The evocative power of memory can be one of the great joys of living. Old shirts become loaded with personal meaning over time. Certain smells and tastes can take you back, rendering deep, specific emotions out of thin air. But in the digital age, the structure of our collective memory has been permanently altered. Tech companies have made it their business to merge the past with the present, purposefully mashing history into an amorphous ball of clay that can be leveraged into ad space.
One thing in our lives that has largely escaped this flattening is music. Music is a personalized time travel platform where your specific experience is impossible to assimilate or replicate. No company would make up the scenario where I mentally associate The Legend of Zelda: Ocarina of Time with Jay-Z’s Vol. 2… Hard Knock Life but I first enjoyed them together and that neural link can never be removed. Your ‘90s isn’t going to be my ‘90s so that catch-all compilation or playlist isn’t gonna hit either of us in the same way.
The ‘90s that Montréal electronic producer Mike Silver aka CFCF eulogizes on his remarkable new album memoryland is a reasonable simulacrum of a nineties that I remember fondly but largely only personally experienced as a distant observer. It’s the ‘90s of The Face Magazine, the apex of the supermodel era and Lollapalooza’s 1995 lineup where Sonic Youth shared the stage with Moby. The album art and visuals draw from a dizzying array of archival ‘90s fashion advertisements. He openly cites his sonic and cultural references in the album’s liner notes. His dedication to the conceptual, aesthetic side of this project is truly inspiring. Shout out to art director Ben Sifel, photographers Jodi Heartz and Alex Blouin and illustrator Daylen Seu for the amazingly cohesive visual experience they created around this record:
The nineties followed the vast suburbanization that changed the face of North America in the fifties, sixties, seventies and eighties. This was the era when a generation grew up in prefab communities without their own history. Suburban youths were forced to examine the idea of the city primarily through pop culture, experiencing it as an abstract idea rather than a physical place. memoryland’s frenzied approach matches that same distant, curatorial view of the ‘90s as a grab bag of stylistic pleasures.
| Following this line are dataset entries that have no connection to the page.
(** [FindGuestThread(id, true)]: the first living entry. *)
Definition on_living (id : Z) (f : GuestThreadContext -> GuestThreadContext) (ts : list GuestThreadContext)
    : list GuestThreadContext :=
  on_first (fun t => (debuggerId t =? id) && alive t) (fun t => Some (f t)) ts.

(** The last section of a round: a worker was started. *)
Definition clear_compensation (id : Z) (ts : list GuestThreadContext) : list GuestThreadContext :=
  if id =? 0 then ts else
  on_living id (fun t =>
    match nativeJit t with
    | Some j => if is_workqueue t
                then with_nativeJit (Some (with_block (workqueueHostBlocked j) false
                                             (nativeGuestWorkqueueHostBlockDepth j) j)) t else t
    | None => t
    end) ts.

(** ** Starting a worker *)

(** What bsdthread_register left. *)
Record registration := {
  guest_bsdthread_wqthread_start : Z;
  guest_bsdthread_pthread_size : Z;
  guest_bsdthread_tsd_offset : Z;
}.

(** An entry of nativeGuestJits. *)
Record runtime := { runtime_processor : Z; exited : bool }.

Record native := {
  guestThreads : list GuestThreadContext;
  guestNextDebuggerThreadId : Z;
  guestNextThreadSelfId : Z;
  guestProcessorIdsInUse : Z;
  nativeGuestJits : list runtime;
  guest_vm : vm;
  threadPorts : list Z;
}.

Definition with_threads (ts : list GuestThreadContext) (n : native) : native :=
  {| guestThreads := ts; guestNextDebuggerThreadId := guestNextDebuggerThreadId n;
     guestNextThreadSelfId := guestNextThreadSelfId n; guestProcessorIdsInUse := guestProcessorIdsInUse n;
     nativeGuestJits := nativeGuestJits n; guest_vm := guest_vm n; threadPorts := threadPorts n |}.
Inductive step : sys P -> sys P -> Prop :=
  | st_call s c a w :
      run_call (stopping s) (guest_vm (threads (state s))) c (work (state s)) = (a, w) ->
      step s {| state := with_work w (state s); at_phase := at_phase s;
                announced := count_if (pumps a) + announced s; stalled := stalled s || gives_up c a;
                stopping := stopping s; requested := requested s ++ asks c a; taken := taken s; begun := begun s |}
  | st_timer s q answer next q' :
      timerQueue (work (state s)) = Some q -> TimerQueue.Run answer q = (next, q') ->
      step s (other (with_work (with_kevents (guestWorkqueueKevents (work (state s))) (Some q') (work (state s))) (state s))
                (match next with
                 | TimerQueue.Continue notify => count_if (notify && negb (stopping s))
                 | TimerQueue.Exit => 0
                 end + announced s) s)
  | st_arrival s p :
      step s (other {| work := work (state s); threads := threads (state s); ports := p |} (announced s) s)
  | st_announce s : step s (other (state s) (S (announced s)) s)
  | st_block s id :
      step s (other (with_native (with_threads (on_thread id (on_jit (fun j => (NativeGuestWorkqueueHostBlockEnter j).1))
                                   (guestThreads (threads (state s)))) (threads (state s))) (state s)) (announced s) s)
  | st_unblock s id :
      step s (other (with_native (with_threads (on_thread id (on_jit NativeGuestWorkqueueHostBlockExit)
                                   (guestThreads (threads (state s)))) (threads (state s))) (state s)) (announced s) s)
  | st_retire s id :
      step s (other (with_native (with_threads (on_thread id retire_thread (guestThreads (threads (state s))))
                                   (threads (state s))) (state s))
                (count_if (negb (stopping s)) + announced s) s)
  | st_retire_other s id :
      (forall t, t ∈ guestThreads (threads (state s)) -> debuggerId t = id -> is_workqueue t = false) ->
      step s (other (with_native (with_threads (on_thread id retire_thread (guestThreads (threads (state s))))
                                   (threads (state s))) (state s)) (announced s) s)
  | st_thread s t self :
      is_workqueue t = false -> debuggerId t = guestNextDebuggerThreadId (threads (state s)) ->
      step s (other (with_native (with_ids (debuggerId t + 1) self
                       (with_threads (guestThreads (threads (state s)) ++ [t]) (threads (state s)))) (state s))
                (announced s) s)
  | st_forget s id :
      (forall t, t ∈ guestThreads (threads (state s)) -> debuggerId t = id -> is_workqueue t = false) ->
      step s (other (with_native (with_threads (filter (fun t => debuggerId t <> id) (guestThreads (threads (state s))))
                                   (threads (state s))) (state s)) (announced s) s)
  | st_runtimes s used js :
      step s (other (with_native (with_processors used js (threads (state s))) (state s)) (announced s) s)
  | st_memory s m : step s (other (with_native (with_vm m (threads (state s))) (state s)) (announced s) s)
  | st_stop s :
      step s {| state := with_work (with_kevents (guestWorkqueueKevents (work (state s)))
                           (TimerQueue.RequestGuestWorkqueueTimersStop (timerQueue (work (state s)))) (work (state s)))
                           (state s);
                at_phase := at_phase s; announced := announced s; stalled := stalled s; stopping := true;
                requested := requested s; taken := taken s; begun := begun s |}
  | st_lock s k :
      at_phase s = Idle -> announced s = S k -> step s (move (state s) Scanning k false s)
  | st_scan s :
      at_phase s = Scanning ->
      let sc := scan_threads (guestThreads (threads (state s))) in
      step s (move (state s) (if negb (allowOrdinary sc) && negb (allowEventManager sc) then Idle else Scanned sc)
                (announced s) (stalled s) s)
  | st_select s sc c w p :
      at_phase s = Scanned sc ->
      select_job mach_msg (stopping s) sc (work (state s)) (ports (state s)) = (c, w, p) ->
      step s {| state := {| work := w; threads := threads (state s); ports := p |};
                at_phase := match c with NoJob => Idle | Job j retry => Chosen sc j retry end;
                announced := announced s; stalled := stalled s; stopping := stopping s; requested := requested s;
                taken := taken s ++ fresh_delivery (stopping s) sc (work (state s)) (ports (state s));
                begun := begun s |}
  | st_start s sc j retry h ok n :
      at_phase s = Chosen sc j retry -> (running h = true -> stopping s = false) ->
      StartNativeGuestWorkqueueWorker h r j (threads (state s)) = Some (ok, n) ->
      step s {| state := with_native n (state s);
                at_phase := if ok : bool then Started (compensationThreadId sc)
                            else if retry : bool then Failed j else Idle;
                announced := announced s; stalled := stalled s || negb ok; stopping := stopping s;
                requested := requested s; taken := taken s;
                begun := if ok && retry then begun s ++ [j] else begun s |}
  | st_requeue s j :
      at_phase s = Failed j ->
      step s (move (with_work (requeue j (work (state s))) (state s)) Idle (announced s) (stalled s) s)
  | st_clear s id :
      at_phase s = Started id ->
      step s (move (with_native (with_threads (clear_compensation id (guestThreads (threads (state s))))
                                   (threads (state s))) (state s)) Scanning (announced s) (stalled s) s).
Memory is fragmentary and so is memoryland. The references are there and they are clear but if you blink, you might miss them. You can hear clipped samples from Aphex Twin’s “Girl/Boy Song” at the beginning of “End — Curve of Forgetting.” “Model Castings” featuring No Joy is like a cross between “Windowlicker” and Deftones’s “Change (In the House of Flies).” Initially, “Self Service 1999” appears to be a spot-on reproduction of Discovery-era Daft Punk but is probably more specifically a nod to Cassius’s remix of “Cassius 1999.” Elsewhere I hear Madonna circa “Ray Of Light,” Craig David, Everything But The Girl circa Walking Wounded and Temperamental, Paul Oakenfold, Underworld’s Beaucoup Fish, Richie Hawtin. Yet despite all of these references, the album never once comes off as unoriginal.
memoryland is less like an iPod on shuffle and more like swapping discs in and out of a CD wallet. It isn’t so much about the sheer number of callbacks as it is about the totality of each individual reference. When Silver tries a style, he doesn’t go halfway. His reproductions are faithful to the extreme, mimicking production tricks in a way that only the obsessively dedicated would even attempt. More than an archival exercise, it’s also a technical marvel and a labour of love. The album is like a misremembered greatest hits compilation.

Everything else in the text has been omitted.